§ Supplied data

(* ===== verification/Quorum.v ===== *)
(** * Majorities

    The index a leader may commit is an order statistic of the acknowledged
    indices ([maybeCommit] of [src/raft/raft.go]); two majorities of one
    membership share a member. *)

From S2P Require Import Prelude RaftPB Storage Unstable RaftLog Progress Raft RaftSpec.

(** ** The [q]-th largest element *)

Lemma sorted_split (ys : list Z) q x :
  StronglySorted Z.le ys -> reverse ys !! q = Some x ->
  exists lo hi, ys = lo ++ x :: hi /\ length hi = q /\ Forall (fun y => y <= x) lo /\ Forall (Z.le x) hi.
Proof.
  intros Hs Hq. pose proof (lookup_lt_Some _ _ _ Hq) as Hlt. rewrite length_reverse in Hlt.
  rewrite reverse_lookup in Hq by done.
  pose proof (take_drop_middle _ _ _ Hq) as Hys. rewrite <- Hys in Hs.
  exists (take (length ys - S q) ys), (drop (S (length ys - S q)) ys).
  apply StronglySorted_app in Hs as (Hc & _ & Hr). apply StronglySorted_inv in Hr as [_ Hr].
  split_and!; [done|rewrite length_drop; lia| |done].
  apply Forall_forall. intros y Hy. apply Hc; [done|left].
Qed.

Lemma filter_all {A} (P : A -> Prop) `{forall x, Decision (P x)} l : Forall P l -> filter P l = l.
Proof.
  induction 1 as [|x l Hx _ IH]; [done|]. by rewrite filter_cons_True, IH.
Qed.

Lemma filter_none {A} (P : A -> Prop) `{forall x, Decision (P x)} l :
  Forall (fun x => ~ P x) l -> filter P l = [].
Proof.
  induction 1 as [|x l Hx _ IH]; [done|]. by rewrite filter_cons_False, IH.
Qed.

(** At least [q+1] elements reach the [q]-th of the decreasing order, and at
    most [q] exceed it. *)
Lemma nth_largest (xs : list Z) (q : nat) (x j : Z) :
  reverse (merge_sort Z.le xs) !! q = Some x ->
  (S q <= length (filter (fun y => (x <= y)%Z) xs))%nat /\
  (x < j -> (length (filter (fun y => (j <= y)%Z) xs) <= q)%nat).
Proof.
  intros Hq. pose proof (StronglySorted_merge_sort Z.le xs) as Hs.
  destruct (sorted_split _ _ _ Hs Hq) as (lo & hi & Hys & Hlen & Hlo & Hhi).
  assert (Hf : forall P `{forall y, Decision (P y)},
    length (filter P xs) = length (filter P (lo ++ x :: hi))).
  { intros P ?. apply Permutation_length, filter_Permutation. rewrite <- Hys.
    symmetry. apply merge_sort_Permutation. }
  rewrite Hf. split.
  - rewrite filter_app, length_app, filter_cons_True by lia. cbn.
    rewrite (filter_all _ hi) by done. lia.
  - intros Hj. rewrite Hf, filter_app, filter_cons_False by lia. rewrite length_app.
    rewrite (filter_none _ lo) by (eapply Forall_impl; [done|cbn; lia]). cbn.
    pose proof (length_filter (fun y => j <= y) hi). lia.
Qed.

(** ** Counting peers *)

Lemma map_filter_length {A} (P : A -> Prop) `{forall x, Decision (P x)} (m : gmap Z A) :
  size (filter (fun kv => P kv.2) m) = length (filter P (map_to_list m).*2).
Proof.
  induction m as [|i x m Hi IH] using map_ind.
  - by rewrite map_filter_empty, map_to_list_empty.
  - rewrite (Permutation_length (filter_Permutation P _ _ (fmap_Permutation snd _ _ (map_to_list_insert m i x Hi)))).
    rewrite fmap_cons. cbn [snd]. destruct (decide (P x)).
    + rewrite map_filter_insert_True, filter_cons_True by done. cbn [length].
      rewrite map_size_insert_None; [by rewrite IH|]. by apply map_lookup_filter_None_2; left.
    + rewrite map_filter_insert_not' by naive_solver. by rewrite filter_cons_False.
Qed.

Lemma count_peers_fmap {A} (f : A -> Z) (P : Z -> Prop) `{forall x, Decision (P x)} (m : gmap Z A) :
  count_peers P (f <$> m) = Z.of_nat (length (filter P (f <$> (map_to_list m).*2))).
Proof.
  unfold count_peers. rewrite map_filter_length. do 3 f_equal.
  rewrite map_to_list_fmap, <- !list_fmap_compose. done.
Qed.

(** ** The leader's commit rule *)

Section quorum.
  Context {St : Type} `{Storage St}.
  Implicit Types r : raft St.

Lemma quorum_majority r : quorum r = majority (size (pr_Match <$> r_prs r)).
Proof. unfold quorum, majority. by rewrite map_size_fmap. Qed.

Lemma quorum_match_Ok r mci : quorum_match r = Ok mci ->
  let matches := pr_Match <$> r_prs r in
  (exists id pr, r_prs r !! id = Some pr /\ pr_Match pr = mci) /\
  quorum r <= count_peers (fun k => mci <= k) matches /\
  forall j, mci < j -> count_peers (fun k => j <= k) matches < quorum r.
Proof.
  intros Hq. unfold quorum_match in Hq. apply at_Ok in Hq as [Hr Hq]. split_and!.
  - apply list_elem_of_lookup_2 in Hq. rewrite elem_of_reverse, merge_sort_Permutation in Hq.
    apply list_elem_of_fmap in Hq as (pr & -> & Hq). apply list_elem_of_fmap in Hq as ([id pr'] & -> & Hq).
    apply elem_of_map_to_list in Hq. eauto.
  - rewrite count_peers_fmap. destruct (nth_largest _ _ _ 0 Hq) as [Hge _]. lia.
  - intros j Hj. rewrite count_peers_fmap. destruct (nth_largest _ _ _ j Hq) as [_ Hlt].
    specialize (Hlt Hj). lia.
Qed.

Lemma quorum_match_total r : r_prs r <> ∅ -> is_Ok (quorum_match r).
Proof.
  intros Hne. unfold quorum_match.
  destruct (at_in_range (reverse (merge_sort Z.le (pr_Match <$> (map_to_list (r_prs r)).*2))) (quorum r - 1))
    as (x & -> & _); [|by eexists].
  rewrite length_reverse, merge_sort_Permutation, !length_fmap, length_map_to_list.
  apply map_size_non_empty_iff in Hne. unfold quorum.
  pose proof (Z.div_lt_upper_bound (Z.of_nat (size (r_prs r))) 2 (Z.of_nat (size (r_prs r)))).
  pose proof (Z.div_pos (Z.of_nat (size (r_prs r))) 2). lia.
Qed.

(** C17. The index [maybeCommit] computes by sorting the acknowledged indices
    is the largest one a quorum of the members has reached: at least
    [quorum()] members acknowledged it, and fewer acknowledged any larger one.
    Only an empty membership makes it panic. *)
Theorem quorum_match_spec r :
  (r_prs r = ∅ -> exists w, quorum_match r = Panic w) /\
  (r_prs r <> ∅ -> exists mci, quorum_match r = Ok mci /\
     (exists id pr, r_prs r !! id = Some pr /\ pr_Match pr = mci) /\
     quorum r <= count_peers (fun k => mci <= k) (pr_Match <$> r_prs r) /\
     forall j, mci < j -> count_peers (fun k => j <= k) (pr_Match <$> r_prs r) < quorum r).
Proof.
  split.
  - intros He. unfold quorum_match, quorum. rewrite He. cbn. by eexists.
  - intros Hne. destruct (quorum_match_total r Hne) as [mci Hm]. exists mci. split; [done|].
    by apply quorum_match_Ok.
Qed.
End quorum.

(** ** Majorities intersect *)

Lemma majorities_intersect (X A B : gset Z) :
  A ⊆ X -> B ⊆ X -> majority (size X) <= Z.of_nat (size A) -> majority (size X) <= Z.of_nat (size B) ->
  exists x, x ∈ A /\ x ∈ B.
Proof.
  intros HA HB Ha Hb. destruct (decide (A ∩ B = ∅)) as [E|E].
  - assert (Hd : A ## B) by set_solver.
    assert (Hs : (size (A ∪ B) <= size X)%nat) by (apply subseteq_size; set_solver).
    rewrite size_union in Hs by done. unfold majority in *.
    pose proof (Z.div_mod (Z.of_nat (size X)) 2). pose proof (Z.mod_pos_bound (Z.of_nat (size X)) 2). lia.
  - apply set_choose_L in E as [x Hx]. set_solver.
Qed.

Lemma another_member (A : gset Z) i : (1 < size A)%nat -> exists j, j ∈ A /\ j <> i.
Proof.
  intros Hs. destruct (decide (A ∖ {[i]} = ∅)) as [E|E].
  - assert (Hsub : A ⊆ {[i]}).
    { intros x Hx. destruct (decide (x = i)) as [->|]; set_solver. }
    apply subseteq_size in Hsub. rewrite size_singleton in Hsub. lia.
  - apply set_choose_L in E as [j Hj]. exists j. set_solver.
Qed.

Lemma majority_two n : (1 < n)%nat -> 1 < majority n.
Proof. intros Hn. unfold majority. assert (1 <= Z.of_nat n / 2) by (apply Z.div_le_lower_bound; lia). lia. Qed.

§ Work instructions
In the listing above, find the line with "- intros Hne." and the line with "Lemma majorities_intersect (X". Output those two lines and every line between them, exactly as written.

§ Exercise response
  - intros Hne. destruct (quorum_match_total r Hne) as [mci Hm]. exists mci. split; [done|].
    by apply quorum_match_Ok.
Qed.
End quorum.

(** ** Majorities intersect *)

Lemma majorities_intersect (X A B : gset Z) :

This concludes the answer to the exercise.